* **Exercise requirements**
Filter the records below for the word "QUJD". Copy each line that holds it.

Collected data entries:
************

Lemma iteration_threshold_witness :
  exists pl w',
    on_saslStart (C := example_crypto) sha1 "admin" 7%nat (PStr "pw")
      "n=user,r=abc" None
      (reply_with PUndefined (PNum (Int 1)) (Some "r=abc,s=QUJD,i=4096"))
      hi_initial
    = Send w' 7%nat
        (AuthProvider._buildCommand "admin.$cmd" (saslContinue (PNum (Int 1)) pl))
        (on_saslContinue "admin" 7%nat).
Proof.
  pose (res := {| dollar_err := PUndefined; errmsg := PUndefined;
                  done := PUndefined; conversationId := PNum (Int 1);
                  payload := Some "r=abc,s=QUJD,i=4096" |}).
  pose (w' := (HI (C := example_crypto) (PStr "pw") [65; 66; 67] (Int 4096) sha1
                 hi_initial).1).
  pose (sp := take 20 ([65; 66; 67] ++ repeat 0 20)).
  assert (Hs : dict_get (parsePayload "r=abc,s=QUJD,i=4096") "s" = PStr "QUJD")
    by (vm_compute; reflexivity).
  assert (Hi : parseInt10 (dict_get (parsePayload "r=abc,s=QUJD,i=4096") "i")
               = Int 4096)
    by (vm_compute; reflexivity).
  assert (HHI : HI (C := example_crypto) (PStr "pw") (Base64.decode "QUJD")
                  (parseInt10 (dict_get (parsePayload "r=abc,s=QUJD,i=4096") "i"))
                  sha1 hi_initial
                = (w', Returns sp))
    by (vm_compute; reflexivity).
  destruct (proj2 (proj1 (proj2
             (iteration_threshold (C := example_crypto) sha1 "admin" 7%nat
                (PStr "pw") "n=user,r=abc" res "r=abc,s=QUJD,i=4096" "QUJD"
                hi_initial w' sp eq_refl eq_refl eq_refl Hs HHI)))
             (or_intror (or_intror (or_introl (ex_intro _ 4096
                (conj Hi (Z.le_refl 4096)))))))
    as [pl Hpl].
  exists pl, w'. exact Hpl.
Defined.

(** A count written after a no-break space is read as the number: the
    reply ["r=abc,s=QUJD,i=<U+00A0>5"] has the derivation run with 5
    and is refused. *)
Lemma count_after_no_break_space_is_refused :
  let pv := "r=abc,s=QUJD,i=" +:+ String (ascii_of_nat 160) "5" in
  exists w',
    on_saslStart (C := example_crypto) sha1 "admin" 7%nat (PStr "pw")
      "n=user,r=abc" None (reply_with PUndefined (PNum (Int 1)) (Some pv))
      hi_initial
    = Done w' (Some (invalid_iteration_count (Int 5))) RFalse
    /\ pbkdf2_calls w' = [(PStr "pw", [65; 66; 67], Int 5, 20, sha1)].
Proof. vm_compute. eexists. split; reflexivity. Qed.

End ScramAttempt.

************

* **Completed task**
      (reply_with PUndefined (PNum (Int 1)) (Some "r=abc,s=QUJD,i=4096"))
                  payload := Some "r=abc,s=QUJD,i=4096" |}).
  assert (Hs : dict_get (parsePayload "r=abc,s=QUJD,i=4096") "s" = PStr "QUJD")
  assert (Hi : parseInt10 (dict_get (parsePayload "r=abc,s=QUJD,i=4096") "i")
  assert (HHI : HI (C := example_crypto) (PStr "pw") (Base64.decode "QUJD")
                  (parseInt10 (dict_get (parsePayload "r=abc,s=QUJD,i=4096") "i"))
                (PStr "pw") "n=user,r=abc" res "r=abc,s=QUJD,i=4096" "QUJD"
    reply ["r=abc,s=QUJD,i=<U+00A0>5"] has the derivation run with 5
  let pv := "r=abc,s=QUJD,i=" +:+ String (ascii_of_nat 160) "5" in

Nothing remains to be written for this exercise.